WHAT YOU ARE ASKED TO DO >> Go through the data below and report how many lines contain "parent"; the reply holds only that number.

SUPPLIED MATERIAL >>
(** * JupyterLab workspace import / export (jupyterlab/labapp.py)

    A shallow embedding of [LabWorkspaceExportApp.start],
    [LabWorkspaceImportApp.start] and [LabWorkspaceImportApp._validate],
    together with the small part of the Python runtime and of the file
    system they touch, and the properties of the workspace subsystem
    proved about them. *)

From Stdlib Require Import ZArith Ascii String List Bool DecimalString.
From stdpp Require Import base option list strings gmap fin_maps.

Import ListNotations.
Local Open Scope string_scope.
Local Set Warnings "-register-all".

(** ** Values produced by [json.load] *)

(** A Python [dict] keeps its keys in insertion order, which is what
    [json.dumps] prints, hence the association list.  A float is
    identified by its [repr]. *)
Inductive json : Type :=
| JNull
| JBool (b : bool)
| JInt (n : Z)
| JFloat (repr : string)
| JStr (s : string)
| JArr (items : list json)
| JObj (members : list (string * json)).

(** [d.get(k)] on the members of a dict. *)
Fixpoint dict_get (k : string) (members : list (string * json)) : option json :=
  match members with
  | [] => None
  | (k', v) :: rest => if String.eqb k k' then Some v else dict_get k rest
  end.

Definition dict_has (k : string) (members : list (string * json)) : bool :=
  match dict_get k members with
  | Some _ => true
  | None => false
  end.

Definition is_str (k : string) (v : json) : bool :=
  match v with
  | JStr s => String.eqb k s
  | _ => false
  end.

(** [k in s] for two strings: [k] occurs somewhere in [s]. *)
Fixpoint str_contains (k s : string) : bool :=
  String.prefix k s ||
  match s with
  | EmptyString => false
  | String _ s' => str_contains k s'
  end.

(** ** Exceptions *)

(** [Exception msg] is what the source raises itself; the other
    constructors are the built-in errors of the interpreter, of [json]
    and of the operating system that can reach the handlers. *)
Inductive exn : Type :=
| Exception (msg : string)
| JSONDecodeError
| UnicodeDecodeError
| TypeError
| AttributeError
| KeyError (k : string)
| FileNotFoundError
| FileExistsError
| IsADirectoryError
| NotADirectoryError
| PermissionError.

Abbreviation result := (sum exn).

Definition raise {A} (e : exn) : result A := inl e.

#[global] Instance result_ret : MRet result := fun _ x => inr x.
#[global] Instance result_bind : MBind result := fun _ _ f m =>
  match m with
  | inl e => inl e
  | inr x => f x
  end.

(** ** The operators of Python the validator applies to a parsed value *)

(** [k in v] with [k] a string. *)
Definition py_in (k : string) (v : json) : result bool :=
  match v with
  | JObj members => mret (dict_has k members)
  | JArr items => mret (existsb (is_str k) items)
  | JStr s => mret (str_contains k s)
  | _ => raise TypeError
  end.

(** [v[k]] with [k] a string. *)
Definition py_getitem (v : json) (k : string) : result json :=
  match v with
  | JObj members =>
      match dict_get k members with
      | Some x => mret x
      | None => raise (KeyError k)
      end
  | _ => raise TypeError
  end.

(** [v != s] with [s] a string. *)
Definition py_ne (v : json) (s : string) : bool := negb (is_str s v).

(** [v.startswith(p)]: only [str] has the method. *)
Definition py_startswith (v : json) (p : string) : result bool :=
  match v with
  | JStr s => mret (String.prefix p s)
  | _ => raise AttributeError
  end.

(** ** What the program imports from other packages *)

Definition path := list string.

(** The contents of a regular file, as a text-mode [read()] sees them. *)
Inductive contents : Type :=
| Text (s : string)
| Undecodable.

Class Externals : Type := {
  (** [jupyterlab_server.slugify(raw, base)] *)
  slugify : string -> string -> string;
  (** [jupyterlab_server.WORKSPACE_EXTENSION] *)
  WORKSPACE_EXTENSION : string;
  (** [notebook.utils.url_path_join(a, b)] *)
  ujoin : string -> string -> string;
  (** [json.loads]; [None] is a [JSONDecodeError] *)
  json_loads : string -> option json;
  (** [json.dumps] *)
  json_dumps : json -> string;
  (** [os.path.abspath], as the components of the absolute path *)
  abspath : string -> path;
  (** [str(e)] for a built-in error *)
  describe : exn -> string;
  (** [str(v)] for a value that is not a string *)
  py_repr : json -> string
}.

(** [str(v)], as [%s] formats it. *)
Definition py_str `{Externals} (v : json) : string :=
  match v with
  | JStr s => s
  | _ => py_repr v
  end.

(** [str(e)] *)
Definition exn_str `{Externals} (e : exn) : string :=
  match e with
  | Exception msg => msg
  | _ => describe e
  end.

(** ** Configuration read by [load_config] *)

Record config : Type := {
  base_url : string;
  workspaces_dir : path;
  page_url : string;
  workspaces_url : string
}.

(** ** Open files and the messages of the validator *)

(** An open file in text mode. *)
Record file_object : Type := { fid_body : contents }.

(** [fid.read()] *)
Definition fid_read (fid : file_object) : result string :=
  match fid_body fid with
  | Text s => mret s
  | Undecodable => raise UnicodeDecodeError
  end.

(** [json.load(fid)] *)
Definition json_load `{Externals} (fid : file_object) : result json :=
  s ← fid_read fid;
  match json_loads s with
  | Some v => mret v
  | None => raise JSONDecodeError
  end.

Definition data_missing : string := "The `data` field is missing.".
Definition metadata_missing : string := "The `metadata` field is missing.".
Definition id_missing : string := "The `id` field is missing in `metadata`.".
Definition id_mismatch (id : string) : string :=
  id ++ " does not match page_url or start with workspaces_url.".

(** [error % id] *)
Definition format_mismatch `{Externals} (id : json) : string := id_mismatch (py_str id).

(** [workspace['metadata']['id']] *)
Definition metadata_id (workspace : json) : result json :=
  metadata ← py_getitem workspace "metadata";
  py_getitem metadata "id".

Definition ends_with_slash (s : string) : bool :=
  match rev (list_ascii_of_string s) with
  | c :: _ => Ascii.eqb c "/"
  | [] => false
  end.

(** The path prefix of the specification, as opposed to
    [str.startswith]: [s] is [base], or continues it after a slash. *)
Definition path_prefix (base s : string) : bool :=
  String.eqb s base ||
  String.prefix (if ends_with_slash base then base else base ++ "/") s.

(** ** The file system and the process *)

(** A node of the file tree.  [readable] is the read permission of a
    regular file: [open] for reading fails without it.  Other permission
    failures and a full disk are outside the model. *)
Inductive node : Type :=
| Dir
| File (readable : bool) (body : contents).

Record world : Type := {
  fs : gmap path node;
  stdout : list string
}.

(** How a statement can leave the normal flow: [sys.exit], which no
    [except Exception] handler catches, or an exception. *)
Inductive signal : Type :=
| SysExit (status : Z)
| Raised (e : exn).

Definition prog (A : Type) : Type := world -> (signal + A) * world.

#[global] Instance prog_ret : MRet prog := fun _ x w => (inr x, w).
#[global] Instance prog_bind : MBind prog := fun _ _ f m w =>
  match m w with
  | (inl s, w') => (inl s, w')
  | (inr x, w') => f x w'
  end.

Definition throw {A} (e : exn) : prog A := fun w => (inl (Raised e), w).

Definition sys_exit {A} (status : Z) : prog A := fun w => (inl (SysExit status), w).

Definition lift {A} (r : result A) : prog A :=
  match r with
  | inl e => throw e
  | inr x => mret x
  end.

(** [try: body except Exception as e: handler e] *)
Definition try_except {A} (body : prog A) (handler : exn -> prog A) : prog A :=
  fun w =>
    match body w with
    | (inl (Raised e), w') => handler e w'
    | r => r
    end.

Definition print (s : string) : prog unit :=
  fun w => (inr tt, {| fs := fs w; stdout := (stdout w ++ [s])%list |}).

(** The status the process ends with. *)
Definition exit_status {A} (r : signal + A) : Z :=
  match r with
  | inr _ => 0
  | inl (SysExit status) => status
  | inl (Raised _) => 1
  end.

(** The root always exists. *)
Definition stat (m : gmap path node) (p : path) : option node :=
  match p with
  | [] => Some Dir
  | _ => m !! p
  end.

Definition parent (p : path) : path := removelast p.

#[global] Instance contents_eq_dec : EqDecision contents.
Proof. solve_decision. Defined.

#[global] Instance node_eq_dec : EqDecision node.
Proof. solve_decision. Defined.

(** A file tree: whatever exists lies in a directory. *)
Definition tree (m : gmap path node) : Prop :=
  map_Forall (λ q _, stat m (parent q) = Some Dir) m.

#[global] Instance tree_dec m : Decision (tree m).
Proof. unfold tree. apply _. Defined.

Definition set_node (p : path) (n : node) (w : world) : world :=
  {| fs := <[p := n]> (fs w); stdout := stdout w |}.

Definition os_path_exists (p : path) : prog bool :=
  fun w => (inr (match stat (fs w) p with Some _ => true | None => false end), w).

(** [os.path.join(directory, name)] for a [name] that is one component. *)
Definition os_path_join (directory : path) (name : string) : path :=
  (directory ++ [name])%list.

Fixpoint path_str_aux (p : path) : string :=
  match p with
  | [] => ""
  | c :: rest => "/" ++ c ++ path_str_aux rest
  end.

Definition path_str (p : path) : string :=
  match p with
  | [] => "/"
  | _ => path_str_aux p
  end.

FINAL ANSWER >> 2